Monday, January 8, 2007

MJLT

Michael James Lever Tillotson

Today is the first anniversary of my Father's death. My thoughts today turn naturally to him; as well as to my Mother, who luckily today will be kept company by my sister in Suffolk.

It is hard to know what I can say. I think I’ll just include what I said at his memorial service last May, in a small village church in deepest, greenest Suffolk, five months after the funeral. It is a little pompous and serious in its style, but I wanted to be formal, more formal than my sisters had wanted to be, since I wanted to communicate in all seriousness the sense in which his life had been a success, and a gift to those who knew him. In any case, if you can’t be serious about someone when you’re publically saying goodbye to them forever, when can you be?

"I think the earliest memory I have of my Dad is of lying on him as he was watching a TV programme about Stalin, the Russian dictator, a man who always fascinated him, and after whom, as some of you may recall, he named our first family dog, the large black and white spaniel, who lived with us at Barton Road until the late 1970s.

Being something of a shy man, I did not always find Dad the most communicative of men but nevertheless always felt that our affection for one another was clearly communicated, by tone of voice and eye contact, and that a certain shared intellectual and spiritual understanding forged a deep bond between us; particular topics of shared interest were classical music and history...I recall playing Mozart CD’s to him in his declining years in Suffolk, and hearing him speak emotionally about Music and feeling honored to be drawn into such a very special field of his enthusiasm. I recall also his slow, deliberate, majestically delivered speeches he’d on occasions make around the dinner table on topics of history and international politics, subjects very close to his heart… He could talk commandingly and with authority on many subjects but George III, Jack the Ripper and the Cuban missile crisis were three of his favorites I recall fondly.

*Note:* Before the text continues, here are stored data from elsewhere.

(* ===== verification/Printf.v ===== *)
(** * Formatted output of the kernel (printf.c) and [procdump] (proc.c) *)

From Stdlib Require Import Ascii String.
From S2P Require Import Prelude Mem CString Kernel Spinlock Kalloc Vm Proc Uart.

Definition bytes_of (s : string) : list Z :=
  map (fun a => Z.of_N (N_of_ascii a)) (list_ascii_of_string s).

(** [digits[d]] *)
Definition digit (d : Z) : Z := if d <? 10 then 48 + d else 97 + (d - 10).

(** The [do ... while] of [printint] on a buffer of [size] bytes, least significant
    digit first; a store past the buffer is undefined. *)
Fixpoint print_digits (fuel : nat) (size : nat) (x base : Z) (buf : list Z) : option (list Z) :=
  match fuel with
  | O => None
  | S fuel =>
      if decide (size ≤ length buf)%nat then None else
      let buf := buf ++ [digit (x mod base)] in
      let x := x / base in
      if x =? 0 then Some buf else print_digits fuel size x base buf
  end.

(** The characters [printint] sends, or [None] when [buf[16]] overflows.
    [xx] is a [long long]; a 64-bit number has at most 64 digits. *)
Definition printint_chars (xx base : Z) (sign : bool) : option (list Z) :=
  let neg := sign && (xx <? 0) in
  let x := if neg then u64 (- xx) else u64 xx in
  buf ← print_digits 65 16 x base [];
  if neg then
    if decide (16 ≤ length buf)%nat then None else Some (reverse (buf ++ [45]))
  else Some (reverse buf).

Fixpoint putchars (l : list Z) : K unit :=
  match l with [] => ret tt | c :: l => consputc c ;;; putchars l end.

Definition printint (xx base : Z) (sign : bool) : K unit :=
  let! l := of_option (printint_chars xx base sign) in putchars l.

Definition printptr (x : Z) : K unit :=
  consputc 48 ;;;
  consputc 120 ;;;
  for_ 0 16 (fun i => consputc (digit (Z.shiftr (u64 (Z.shiftl x (4 * i))) 60))).

(** Variadic arguments. *)
Inductive arg := AInt (v : Z) | AStr (s : option (list Z)).

Definition va_int (args : list arg) : K (Z * list arg) :=
  match args with AInt v :: rest => ret (s32 v, rest) | _ => undef end.
Definition va_u64 (args : list arg) : K (Z * list arg) :=
  match args with AInt v :: rest => ret (s64 v, rest) | _ => undef end.
Definition va_str (args : list arg) : K (option (list Z) * list arg) :=
  match args with AStr s :: rest => ret (s, rest) | _ => undef end.

Definition ch (c : string) : Z := match bytes_of c with [x] => x | _ => 0 end.

(** One conversion after a percent sign: [f] is the format after it. The rest of the
    format and of the arguments, or [None] when the format ends there. *)
Definition print_conv (f : list Z) (args : list arg) : K (option (list Z * list arg)) :=
  let c0 := default 0 (f !! 0%nat) in
  let c1 := if c0 =? 0 then 0 else default 0 (f !! 1%nat) in
  let c2 := if c1 =? 0 then 0 else default 0 (f !! 2%nat) in
  let eqc c d := c =? ch d in
  let num (va : list arg → K (Z * list arg)) base sign skip :=
    let! (v, rest) := va args in
    printint v base sign ;;;
    ret (Some (drop skip f, rest)) in
  if eqc c0 "d" then num va_int 10 true 1%nat
  else if eqc c0 "l" && eqc c1 "d" then num va_u64 10 true 2%nat
  else if eqc c0 "l" && eqc c1 "l" && eqc c2 "d" then num va_u64 10 true 3%nat
  else if eqc c0 "u" then num va_int 10 false 1%nat
  else if eqc c0 "l" && eqc c1 "u" then num va_u64 10 false 2%nat
  else if eqc c0 "l" && eqc c1 "l" && eqc c2 "u" then num va_u64 10 false 3%nat
  else if eqc c0 "x" then num va_int 16 false 1%nat
  else if eqc c0 "l" && eqc c1 "x" then num va_u64 16 false 2%nat
  else if eqc c0 "l" && eqc c1 "l" && eqc c2 "x" then num va_u64 16 false 3%nat
  else if eqc c0 "p" then
    let! (v, rest) := va_u64 args in printptr (u64 v) ;;; ret (Some (drop 1 f, rest))
  else if eqc c0 "s" then
    let! (s, rest) := va_str args in
    putchars (default (bytes_of "(null)") s) ;;; ret (Some (drop 1 f, rest))
  else if eqc c0 "%" then consputc c0 ;;; ret (Some (drop 1 f, args))
  else if c0 =? 0 then ret None
  else consputc (ch "%") ;;; consputc c0 ;;; ret (Some (drop 1 f, args)).

Fixpoint print_fmt (fuel : nat) (f : list Z) (args : list arg) : K unit :=
  match fuel with
  | O => fun _ => NoFuel
  | S fuel =>
      match f with
      | [] => ret tt
      | cx :: f =>
          if negb (cx =? ch "%") then consputc cx ;;; print_fmt fuel f args else
          let! r := print_conv f args in
          match r with
          | Some (f, args) => print_fmt fuel f args
          | None => ret tt
          end
      end
  end.

Definition printf (fmt : string) (args : list arg) : K unit :=
  let! locking := gets k_pr_locking in
  (if locking =? 0 then ret tt else acquire LPr) ;;;
  print_fmt (S (length (bytes_of fmt))) (bytes_of fmt) args ;;;
  (if locking =? 0 then ret tt else release LPr).

Definition NL : string := String (ascii_of_nat 10) EmptyString.

(** The body of [panic]: it prints, freezes the output of other harts and spins. *)
Definition kpanic (s : string) : K unit :=
  modify (fun k => k <| k_pr_locking := 0 |>) ;;;
  printf "panic: " [] ;;;
  printf ("%s" ++ NL) [AStr (Some (bytes_of s))] ;;;
  modify (fun k => k <| k_panicked := 1 |>) ;;;
  hang.

Definition printfinit : K unit :=
  initlock LPr "pr" ;;;
  modify (fun k => k <| k_pr_locking := 1 |>).

(** ** proc.c: procdump *)

Definition state_name (s : procstate) : string :=
  match s with
  | UNUSED => "unused" | USED => "used" | SLEEPING => "sleep "
  | RUNNABLE => "runble" | RUNNING => "run   " | ZOMBIE => "zombie"
  end.

Definition procdump : K unit :=
  printf NL [] ;;;
  for_procs (fun p =>
    let! pr := get_proc p in
    if decide (p_state pr = UNUSED) then ret tt else
    printf "%d %s %s" [AInt (p_pid pr); AStr (Some (bytes_of (state_name (p_state pr))));
                       AStr (Some (cut_nul (p_name pr)))] ;;;
    printf NL []).

(** ** printint prints the number *)

(** The value of digits, most significant first. *)
Definition digits_val (base : Z) (ds : list Z) : Z := foldl (fun v d => v * base + d) 0 ds.

(** A numeral: digits of the base, no zero in front of another digit. *)
Definition numeral (base : Z) (ds : list Z) : Prop :=
  (∀ d, d ∈ ds → 0 ≤ d < base) ∧ ds ≠ [] ∧ (head ds = Some 0 → ds = [0]).

Lemma digits_val_snoc base ds d : digits_val base (ds ++ [d]) = digits_val base ds * base + d.
Proof. unfold digits_val. by rewrite foldl_app. Qed.

Lemma head_snoc (ds : list Z) x : ds ≠ [] → head (ds ++ [x]) = head ds.
Proof. by destruct ds. Qed.

Lemma print_digits_fits base : 2 ≤ base → ∀ (n fuel : nat) (x : Z) (buf : list Z),
  0 ≤ x < base ^ Z.of_nat n → n ≠ 0%nat → (n < fuel)%nat →
  ∃ ds, print_digits fuel (length buf + n) x base buf = Some (buf ++ reverse (digit <$> ds)) ∧
    numeral base ds ∧ digits_val base ds = x.
Proof.
  intros Hb. induction n as [|n IH]; intros fuel x buf Hx Hn Hf; [done|].
  destruct fuel as [|fuel]; [lia|]. cbn [print_digits]. rewrite decide_False by lia.
  pose proof (Z.div_mod x base ltac:(lia)). pose proof (Z.mod_pos_bound x base ltac:(lia)).
  pose proof (Z.div_pos x base ltac:(lia) ltac:(lia)).
  destruct (Z.eqb_spec (x / base) 0) as [E|E].
  - exists [x]. replace (x mod base) with x by lia. split_and!; [done| |unfold digits_val; simpl; lia].
    split_and!; [|done|by intros [= ->]]. intros d ->%list_elem_of_singleton. lia.
  - rewrite Nat2Z.inj_succ, Z.pow_succ_r in Hx by lia.
    assert (Hlt : x / base < base ^ Z.of_nat n) by (apply Z.div_lt_upper_bound; lia).
    assert (n ≠ 0%nat) by (intros ->; simpl in Hlt; lia).
    destruct (IH fuel (x / base) (buf ++ [digit (x mod base)])) as (ds & Hr & (Hd & Hne & Hh) & Hv); [lia|done|lia|].
    exists (ds ++ [x mod base]). rewrite length_app in Hr. cbn [length] in Hr.
    replace (length buf + S n)%nat with (length buf + 1 + n)%nat by lia. rewrite Hr, fmap_app, reverse_app, <- app_assoc.
    split_and!; [done| |rewrite digits_val_snoc; lia]. split_and!.
    + intros d [Hd'| ->%list_elem_of_singleton]%elem_of_app; [by apply Hd|lia].
    + by destruct ds.
    + rewrite head_snoc by done. intros Hz. rewrite (Hh Hz) in Hv. unfold digits_val in Hv. simpl in Hv. lia.
Qed.

Lemma print_digits_overflows base : 2 ≤ base → ∀ (n fuel : nat) (x : Z) (buf : list Z),
  base ^ Z.of_nat n ≤ x → print_digits fuel (length buf + n) x base buf = None.
Proof.
  intros Hb. induction n as [|n IH]; intros [|fuel] x buf Hx; try done; cbn [print_digits].
  { by rewrite decide_True by lia. }
  rewrite decide_False by lia. rewrite Nat2Z.inj_succ, Z.pow_succ_r in Hx by lia.
  assert (Hle : base ^ Z.of_nat n ≤ x / base) by (apply Z.div_le_lower_bound; lia).
  pose proof (Z.pow_pos_nonneg base (Z.of_nat n) ltac:(lia) ltac:(lia)).
  rewrite (proj2 (Z.eqb_neq _ _)) by lia. replace (length buf + S n)%nat with (length (buf ++ [digit (x mod base)]) + n)%nat
    by (rewrite length_app; simpl; lia). by apply IH.
Qed.

Lemma digits_val_bounds base ds :
  2 ≤ base → (∀ d, d ∈ ds → 0 ≤ d < base) →
  0 ≤ digits_val base ds < base ^ Z.of_nat (length ds) ∧
  (∀ d ds', ds = d :: ds' → d ≠ 0 → base ^ Z.of_nat (length ds') ≤ digits_val base ds).
Proof.
  intros Hb. induction ds as [|x ds IH] using rev_ind; intros Hd; [done|].
  destruct IH as [Hv Hlo]; [intros d Hin; apply Hd; set_solver|].
  assert (0 ≤ x < base) by (apply Hd; set_solver).
  rewrite digits_val_snoc, length_app, Nat2Z.inj_add. cbn [length]. change (Z.of_nat 1) with 1.
  rewrite Z.pow_add_r, Z.pow_1_r by lia. split; [nia|]. intros d ds' E Hnz.
  destruct ds as [|d0 ds0]; simpl in E; simplify_eq.
  - unfold digits_val. simpl. lia.
  - rewrite length_app, Nat2Z.inj_add. cbn [length]. change (Z.of_nat 1) with 1. rewrite Z.pow_add_r, Z.pow_1_r by lia.
    pose proof (Hlo d ds0 eq_refl Hnz). nia.
Qed.

(** A numeral has at most [n] digits exactly when its value is below [base ^ n]. *)
Lemma numeral_length base ds n :
  2 ≤ base → numeral base ds → 1 ≤ n → (Z.of_nat (length ds) ≤ n ↔ digits_val base ds < base ^ n).
Proof.
  intros Hb (Hd & Hne & Hh) Hn. destruct (digits_val_bounds base ds Hb Hd) as [Hv Hlo]. split; intros H.
  - eapply Z.lt_le_trans; [apply Hv|]. apply Z.pow_le_mono_r; lia.
  - destruct ds as [|d ds]; [done|]. destruct (decide (d = 0)) as [->|Hnz].
    + specialize (Hh eq_refl). simplify_eq. simpl. lia.
    + specialize (Hlo d ds eq_refl Hnz). cbn [length]. destruct (decide (Z.of_nat (length ds) < n)); [lia|].
      assert (base ^ n ≤ base ^ Z.of_nat (length ds)) by (apply Z.pow_le_mono_r; lia). lia.
Qed.

(** The magnitude [printint] prints and whether it prints a minus sign. *)
Definition negative (xx : Z) (sign : bool) : bool := sign && (xx <? 0).
Definition magnitude (xx : Z) (sign : bool) : Z := if negative xx sign then - xx else u64 xx.

(** C36: [printint] of a 64-bit number prints its numeral in the base, after a minus sign
    for a negative number printed as signed, exactly when sign and digits fit in its
    buffer of 16 characters; otherwise it writes past the buffer. *)
Theorem printint_correct (xx base : Z) (sign : bool) :
  2 ≤ base ≤ 16 → - 2 ^ 63 ≤ xx < 2 ^ 63 →
  let room := if negative xx sign then 15 else 16 in
  if decide (magnitude xx sign < base ^ room) then
    ∃ ds, printint_chars xx base sign = Some ((if negative xx sign then [45] else []) ++ (digit <$> ds)) ∧
      numeral base ds ∧ digits_val base ds = magnitude xx sign
  else printint_chars xx base sign = None.
Proof.
  intros Hb Hx. assert (Hm : (if negative xx sign then u64 (- xx) else u64 xx) = magnitude xx sign ∧ 0 ≤ magnitude xx sign).
  { unfold magnitude. destruct (negative xx sign) eqn:E; [|split; [done|apply wrap_range; lia]].
    apply andb_true_iff in E as [_ E%Z.ltb_lt]. split; [apply wrap_small|]; lia. }
  destruct Hm as [Em Hm0]. unfold printint_chars. fold (negative xx sign). rewrite Em.
  set (x := magnitude xx sign) in *. set (neg := negative xx sign) in *. cbv zeta.
  destruct (decide (x < base ^ 16)) as [H16|H16].
  - destruct (print_digits_fits base ltac:(lia) 16 65 x [] ltac:(done) ltac:(done) ltac:(lia)) as (ds & E & Hnum & Hv).
    cbn [length Nat.add app] in E. rewrite E. cbn [mbind option_bind]. rewrite length_reverse, length_fmap.
    pose proof (numeral_length base ds 15 ltac:(lia) Hnum ltac:(lia)) as Hl. rewrite Hv in Hl. destruct neg.
    + repeat case_decide; try lia; [|done]. exists ds. by rewrite reverse_snoc, reverse_involutive.
    + rewrite decide_True by done. exists ds. by rewrite reverse_involutive.
  - pose proof (print_digits_overflows base ltac:(lia) 16 65 x []) as E. cbn [length Nat.add] in E. rewrite E by (simpl; lia).
    rewrite decide_False; [done|]. destruct neg; [|done]. intros H15.
    assert (base ^ 15 ≤ base ^ 16) by (apply Z.pow_le_mono_r; lia). lia.
Qed.

Lemma printint_correct_witness :
  printint_chars (-305) 10 true = Some [45; 51; 48; 53] ∧ printint_chars (10 ^ 16) 10 true = None.
Proof.
  split.
  - destruct (printint_correct (-305) 10 true ltac:(lia) ltac:(lia)) as (ds & E & _ & _). rewrite E. revert E.
    vm_compute. intros E. by rewrite E.
  - exact (printint_correct (10 ^ 16) 10 true ltac:(lia) ltac:(lia)).
Defined.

I have extremely warm and grateful memories of trips I was lucky enough to take with Dad to Germany in 1986 and 1991 and then to Ireland in 1993. That earliest trip to Germany in particular struck a deep chord with me, intensifying my desire to learn about the history and philosophies of the world I live in.

And as we all will who knew him, I thank him for his generosity and again for his humour, but should also like to mention and thank him for his sensitivity and his kind taste for freedom and liberality, that sense in which Dad allowed his 4 children the space and freedom to develop as they wished, and to follow and take their own self-chosen trajectories, and to support them in whatever choices they made.

I feel certain my father is now very well and happy. If Dad can hear me now, as I’m sure he can, may he know that I loved him, as did we all, very much, and may he also know the depths of my gratitide for his life and for all that he gave me, and gave to all who knew him."

Indeed, it's no joke that our family dog when I grew up was called Stalin. Here he is with me, in the late 70s.